ゲームやPCを使うことが多かったので中学生の時から肩こりがあった。高校生になると頭痛も伴うようになる。頭痛は、頭全体が締め付けられるような痛みで肩こりがひどくなると発症していた。年々肩こりはひどくなり、今では肩こりを感じない日はない。視力も悪い。歯ぎしりもあるので、数年前からマウスピースを付けて寝ている。音に敏感で、以前整体で施術を受けた際、施術で首を鳴らされたのが怖かったので鳴らさないでほしい。現在、会社員で1日中PCにむかって仕事をする。

検査

本人の訴えるこりは上部僧帽筋の緊張による。頭部が前方にシフトして両肩ともに内旋しており、猫背姿勢。頚部と後頭骨を繋ぐ筋肉の緊張が強く、また顎関節に関わる筋肉(特に咬筋)の過緊張・圧痛がある。上部頸椎は回旋制限・圧痛がある。頚部前面の胸鎖乳突筋の緊張も強い。リラックスした状態でも肩が上がっており、背筋や肩甲骨を下制する筋肉が弱い。

施術

肩の力を抜くことを意識させながら肩(肩甲上腕関節)の動きを整えて大胸筋のストレッチを行った。上部頸椎の動きの悪い部分は矯正することが好ましいが、本人が矯正される音が怖いとのことで、矯正はせずに時間かけて関節の動きの悪くなった部分を動かし、頸椎と後頭骨を繋ぐ筋肉(後頭下筋)や顎の筋肉(咬筋)、首前面の胸鎖乳突筋を緩めた。また、頭部が前方にシフトして負担のかかってる頚胸移行部もゆっくり動きを付けた。この時点で、肩はかなり楽になったと実感している。
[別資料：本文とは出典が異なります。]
(** ** A sequential batch as the composition of its commands *)

Lemma listen_app (o : Obj) (p : Promise) (evs evs' : list ChildEvent) :
  (listen o p (evs ++ evs')).1
  = (listen o p evs).1 ++ (listen o (listen o p evs).2 evs').1.
Proof.
  revert p. induction evs as [|ev evs IH]; intros p; [done|].
  cbn [app listen]. destruct (run_event o p ev) as [l p'].
  specialize (IH p'). destruct (listen o p' (evs ++ evs')) as [l1 p1].
  destruct (listen o p' evs) as [l2 p2]. simpl in *.
  destruct (listen o p2 evs') as [l3 p3]. simpl in *.
  by rewrite IH, app_assoc.
Qed.

Lemma listen_output (o : Obj) (p : Promise) (evs : list ChildEvent) :
  Forall (λ ev, completion ev = None) evs → (listen o p evs).2 = p.
Proof.
  induction 1 as [|ev evs Hev _ IH]; [done|]. cbn [listen].
  destruct (run_event o p ev) as [l p'] eqn:Hrun.
  assert (p' = p) as -> by (destruct ev; by simplify_eq/=).
  destruct (listen o p evs) as [l' p'']. by simpl in *.
Qed.

Lemma in_turn_cons (n : nat) (j : Job) (jobs : list Job) :
  in_turn n (j :: jobs) = map (pair n) (job_events j) ++ in_turn (S n) jobs.
Proof.
  unfold in_turn. rewrite imap_cons. cbn [concat]. rewrite Nat.add_0_r.
  f_equal. f_equal. apply imap_ext. intros k j' _. simpl.
  by rewrite Nat.add_succ_r.
Qed.

(** While a child only writes, the batch stays as it is and the trace
    grows. *)
Lemma exec_output (g : Obj) (procs : list Proc) (q r : list JsVal)
    (out : Promise) (n : nat) (o : Obj) (outs : list ChildEvent) :
  procs !! n = Some (MkProc o Pending) →
  listeners o = AllListeners →
  Forall (λ ev, completion ev = None) outs →
  ∀ tr,
    exec (MkBatch Sequential g procs q r out tr) (map (pair n) outs)
    = Some (MkBatch Sequential g procs q r out (tr ++ (listen o Pending outs).1)).
Proof.
  intros Hn Hls. induction 1 as [|ev outs Hev Houts IH]; intros tr.
  - simpl. by rewrite app_nil_r.
  - cbn [map exec step]. batch_simpl. rewrite Hn, Hls. cbn [delivered].
    cbn [listen].
    destruct (run_event o Pending ev) as [l p'] eqn:Hrun.
    assert (p' = Pending) as -> by (destruct ev; by simplify_eq/=).
    rewrite list_insert_id by done. rewrite IH.
    destruct (listen o Pending outs) as [l' p'']. simpl.
    by rewrite app_assoc.
Qed.

Lemma seq_jobs (g : Obj) (jobs : list Job) :
  Forall (valid_job g) jobs →
  ∀ procs results trace,
    exec (seq_resume (MkBatch Sequential g procs (map j_cmd jobs) results
                              Pending trace))
         (in_turn (length procs) jobs)
    = Some (MkBatch Sequential g
              (procs ++ map (λ j, MkProc (resolvedOpts g (j_cmd j))
                                         (Fulfilled (job_payload j))) jobs)
              [] (results ++ map job_payload jobs)
              (Fulfilled (VArr (results ++ map job_payload jobs)))
              (trace ++ concat (map (job_trace g) jobs))).
Proof.
  induction 1 as [|j jobs (Hwf & Hout & [v Hv]) _ IH]; intros procs results trace.
  - unfold seq_resume. batch_simpl. cbn [map concat in_turn imap exec].
    by rewrite !app_nil_r.
  - apply run_pending_iff in Hwf as Hpend.
    apply listeners_all_iff in Hpend as Hls.
    unfold seq_resume at 1. batch_simpl. cbn [map].
    rewrite launch_eq, proc_at_nil. batch_simpl.
    rewrite in_turn_cons. unfold job_events at 1. rewrite map_app, !exec_app.
    set (o := resolvedOpts g (j_cmd j)) in *.
    rewrite Hpend.
    rewrite (exec_output _ _ _ _ _ (length procs) o)
      by (done || by rewrite lookup_app_r, Nat.sub_diag).
    cbn [map exec step]. batch_simpl.
    rewrite lookup_app_r, Nat.sub_diag by done. cbn [lookup list_lookup].
    rewrite Hls. cbn [delivered].
    assert (run_event o Pending (j_end j)
            = ((run_event o Pending (j_end j)).1, Fulfilled v)) as Hfin.
    { destruct (j_end j); by simplify_eq/=. }
    rewrite Hfin.
    rewrite insert_app_r_alt, Nat.sub_diag by done. cbn [insert list_insert].
    specialize (IH (procs ++ [MkProc o (Fulfilled v)]) (results ++ [v])).
    rewrite length_app in IH. cbn [length] in IH. rewrite Nat.add_1_r in IH.
    rewrite IH. f_equal.
    assert (job_payload j = v) as Hpay by (unfold job_payload; by rewrite Hv).
    cbn [map concat]. rewrite Hpay, <- !app_assoc. cbn [app].
    f_equal. f_equal. unfold job_trace, job_events. fold o.
    rewrite listen_app, listen_output by done.
    cbn [listen]. rewrite Hfin. cbn [fst snd].
    by rewrite app_nil_r, <- !app_assoc.
Qed.

(** X9. A sequential batch is the composition of its commands.  When every
    call of [run] sets its child up (the command is well formed and the
    host gives back a child with both streams) and the children run in
    turn, each writing its chunks and then ending with a closure or an
    error, the schedule is feasible, the trace of the batch is the concatenation, in input order,
    of what each command does when it runs alone (the effects of its call of
    [run], then those of its listeners), and the batch resolves with the
    payloads of the ending events in input order. *)
Theorem sequential_composition (input options : JsVal) (jobs : list Job) :
  normalize input = Some (map j_cmd jobs) →
  get (globalOpts options) "mode" ≠ VStr PARALLEL →
  Forall (valid_job (globalOpts options)) jobs →
  ∃ b, exec (runMultiple input options) (in_turn 0 jobs) = Some b
       ∧ b_trace b = concat (map (job_trace (globalOpts options)) jobs)
       ∧ b_outcome b = Fulfilled (VArr (map job_payload jobs)).
Proof.
  intros Hn Hmode%select_mode_Sequential Hjobs.
  unfold runMultiple. rewrite Hn, Hmode. unfold seq_start.
  pose proof (seq_jobs _ _ Hjobs [] [] []) as Hex. cbn [length app] in Hex.
  rewrite Hex. eexists. split; [done|]. by batch_simpl.
Qed.

(** ** A command that is not well formed *)

Lemma first_rejection_is_Some (ps : list Promise) (i : nat) (e : JsVal) :
  ps !! i = Some (Rejected e) → is_Some (first_rejection ps).
Proof.
  unfold first_rejection. revert i.
  induction ps as [|p ps IH]; intros i; [done|].
  destruct i as [|i]; simpl.
  - by intros [= ->].
  - intros Hi. destruct p; simpl; eauto.
Qed.

(** X10. In sequential mode a command that is not well formed stops the
    batch.  In every state the batch reaches, [run] has been called for no
    command after it, nothing has been spawned for it or for a later
    command, no more results than the commands before it have been
    accumulated, and once these results are all there the batch is rejected
    with a [TypeError]. *)
Theorem sequential_stops_at_malformed (input options : JsVal)
    (commands : list JsVal) (sched : list (nat * ChildEvent)) (b : Batch)
    (j : nat) (cmd : JsVal) :
  normalize input = Some commands →
  get (globalOpts options) "mode" ≠ VStr PARALLEL →
  commands !! j = Some cmd →
  ¬ well_formed (resolvedOpts (globalOpts options) cmd) →
  exec (runMultiple input options) sched = Some b →
  length (b_procs b) ≤ S j
  ∧ length (b_results b) ≤ j
  ∧ (∃ m, m ≤ j ∧ spawns (b_trace b) = spawned (globalOpts options) (take m commands))
  ∧ (length (b_results b) = j → b_outcome b = Rejected TypeError).
Proof.
  intros Hn Hmode%select_mode_Sequential Hj Hwf Hex.
  pose proof (reachable_inv _ _ _ _ _ Hn Hex) as Hinv. rewrite Hmode in Hinv.
  destruct Hinv as (_ & (_ & _ & Hprocs & Htr) & _ & Hlen & Hres & _ & Hout).
  apply lookup_lt_Some in Hj as Hjn.
  assert (length (b_results b) ≤ j) as Hk.
  { destruct (decide (length (b_results b) ≤ j)) as [|Hgt]; [done|].
    assert (j < length (b_procs b)) as Hjm by lia.
    assert (b_procs b !! j
            = Some (proc_at (globalOpts options) sched j cmd)) as Hp.
    { rewrite Hprocs, list_lookup_imap, lookup_take_lt, Hj by done. done. }
    destruct (fulfilled_prefix _ _ j _ Hres ltac:(lia) Hp) as [v Hv].
    by apply proc_at_fulfilled in Hv as [?%listening_well_formed _]. }
  destruct (run_not_well_formed_promise _ Hwf) as [Hrej Hnospawn].
  split_and!; [lia|done| |].
  - destruct (decide (length (b_procs b) ≤ j)) as [Hle|Hgt].
    + exists (length (b_procs b)). by split.
    + exists j. split; [done|]. rewrite Htr.
      replace (length (b_procs b)) with (S j) by lia.
      erewrite take_S_r by done. rewrite spawned_snoc.
      by rewrite Hnospawn, app_nil_r.
  - intros Hkj. rewrite Hout, Hkj, decide_False by lia.
    rewrite Hprocs, list_lookup_imap, lookup_take_lt, Hj by lia. simpl.
    unfold proc_at. by rewrite Hrej.
Qed.

Lemma first_rejection_first (ps : list Promise) (j : nat) (e : JsVal) :
  ps !! j = Some (Rejected e) →
  (∀ i p, i < j → ps !! i = Some p → p = Pending) →
  first_rejection ps = Some e.
Proof.
  unfold first_rejection. revert j.
  induction ps as [|p ps IH]; intros j; [done|].
  destruct j as [|j]; simpl.
  - by intros [= ->].
  - intros Hj Hbefore. rewrite (Hbefore 0 p) by (done || lia). simpl.
    apply (IH j Hj). intros i q Hi Hq. apply (Hbefore (S i)); [lia|done].
Qed.

Lemma promise_all_rejection (ps : list Promise) (e : JsVal) :
  first_rejection ps = Some e → promise_all ps = Rejected e.
Proof. unfold promise_all. by intros ->. Qed.

(** X11. In parallel mode a command whose call of [run] is rejected (it is
    not well formed, [spawn] throws for it, or its child lacks a stream)
    fails the batch at once and for good, without holding back the others:
    in every state the batch reaches, the batch promise is rejected, with
    the same exception as when [runMultiple] returned, whatever the children
    report; that exception is the one of this command when no command before
    it is rejected, so a [TypeError] for a command that is not well formed;
    and [run] has been called for all the commands, in input order. *)
Theorem parallel_rejects_at_once (input options : JsVal)
    (commands : list JsVal) (sched : list (nat * ChildEvent)) (b : Batch)
    (j : nat) (cmd : JsVal) (e : JsVal) :
  normalize input = Some commands →
  get (globalOpts options) "mode" = VStr PARALLEL →
  commands !! j = Some cmd →
  (run (resolvedOpts (globalOpts options) cmd)).2 = Rejected e →
  exec (runMultiple input options) sched = Some b →
  (∃ e', b_outcome b = Rejected e'
         ∧ b_outcome (runMultiple input options) = Rejected e')
  ∧ ((∀ i c, i < j → commands !! i = Some c →
        (run (resolvedOpts (globalOpts options) c)).2 = Pending) →
     b_outcome b = Rejected e)
  ∧ (¬ well_formed (resolvedOpts (globalOpts options) cmd) → e = TypeError)
  ∧ length (b_procs b) = length commands
  ∧ spawns (b_trace b) = spawned (globalOpts options) commands.
Proof.
  intros Hn Hmode%select_mode_Parallel Hj Hrej Hex.
  pose proof (reachable_inv _ _ _ _ _ Hn Hex) as Hinv.
  pose proof (reachable_inv input options commands [] _ Hn eq_refl) as Hinv0.
  rewrite Hmode in Hinv, Hinv0.
  destruct Hinv as (_ & (_ & _ & Hprocs & Htr) & Hlen & Hout).
  destruct Hinv0 as (_ & (_ & _ & Hprocs0 & _) & Hlen0 & Hout0).
  rewrite Hlen, firstn_all in Hprocs, Htr. rewrite Hlen0, firstn_all in Hprocs0.
  set (ps := map (λ c, (run (resolvedOpts (globalOpts options) c)).2) commands).
  assert (ps !! j = Some (Rejected e)) as Hpj.
  { unfold ps. by rewrite list_lookup_fmap, Hj, <- Hrej. }
  split_and!; [| | |done..].
  - destruct (first_rejection_is_Some _ _ _ Hpj) as [e' He'].
    exists e'. rewrite Hout, Hout0, Hprocs, Hprocs0.
    split; apply promise_all_rejection; by rewrite first_rejection_procs.
  - intros Hbefore. rewrite Hout, Hprocs. apply promise_all_rejection.
    rewrite first_rejection_procs. apply (first_rejection_first _ j); [done|].
    intros i p Hi. unfold ps. rewrite list_lookup_fmap.
    destruct (commands !! i) as [c|] eqn:Hc; [|done].
    intros [= <-]. by apply (Hbefore i).
  - intros [Hr _]%run_not_well_formed_promise. congruence.
Qed.

(** ** The shape of the input *)

Lemma normalize_objects (input : JsVal) (commands : list JsVal) :
  normalize input = Some commands →
  Forall (λ cmd, is_object cmd = true) commands.
Proof.
  unfold normalize.
  destruct input as [| |[]|n|s|f|e|m|items]; simpl; rewrite ?andb_false_r;
    intros [= <-]; repeat constructor.
  apply Forall_fmap, Forall_forall. intros cmd _. simpl.
  by destruct (is_object cmd) eqn:Hobj.
Qed.

(** X12. Normalisation is idempotent, and the three ways of writing a batch
    are one: the normalised commands are all objects, normalising their
    array gives them back, and [runMultiple] on any accepted input is
    [runMultiple] on the array of its normalised commands; so a string, the
    array holding that string, the descriptor with that string as its
    command and the array holding that descriptor start the same batch. *)
Theorem normalize_idempotent (input options : JsVal) (commands : list JsVal) :
  normalize input = Some commands →
  Forall (λ cmd, is_object cmd = true) commands
  ∧ normalize (VArr commands) = Some commands
  ∧ runMultiple input options = runMultiple (VArr commands) options.
Proof.
  intros Hn. pose proof (normalize_objects _ _ Hn) as Hobj.
  assert (normalize (VArr commands) = Some commands) as Hidem.
  { unfold normalize. simpl. f_equal. clear Hn.
    induction Hobj as [|cmd l Hcmd _ IH]; [done|]. simpl. by rewrite Hcmd, IH. }
  split_and!; [done..|]. unfold runMultiple. by rewrite Hn, Hidem.
Qed.

(** X13. The empty batch.  Whatever the options and the mode, [run] on an
    empty array resolves at once with an empty array, calls and spawns
    nothing, and no child event can follow. *)
Theorem empty_batch (options : JsVal) :
  b_outcome (runMultiple (VArr []) options) = Fulfilled (VArr [])
  ∧ b_trace (runMultiple (VArr []) options) = []
  ∧ b_procs (runMultiple (VArr []) options) = []
  ∧ ∀ e sched, exec (runMultiple (VArr []) options) (e :: sched) = None.
Proof.
  unfold runMultiple. simpl normalize. cbv iota.
  destruct (select_mode (globalOpts options)); split_and!; try done;
    by intros [i ev] sched.
Qed.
その後、背中の意識してもらうためにうつ伏せでの背筋エクササイズや肩や肩甲骨を動かすエクササイズを指導した。

結果

初回の施術後、肩こりは軽減していたが、数日して再発した。週1で2回、2~3週に1回を2回。現在4回施術を行った。ほぼ肩こりはなくなっている。頭痛は一度も発症せず、肩こりも長時間のデスクワークの時にしか感じなくなった。この患者さんの場合は、緊張型頭痛を発症しており首の筋肉の緊張を緩め、上部頸椎の歪みにおいては矯正できなかったため、時間かけて関節をゆっくり動かす施術を行った。首の筋肉に負担がかかる原因としては、頭部が前方にシフトした姿勢である。いつも無意識に肩に力が入った状態で肩の力を抜く感覚がなかなか持てなかったが、肩を意識的に下げて行うエクササイズにより患者さん自身の癖をご自身で理解してもらえたことが施術効果を高めた。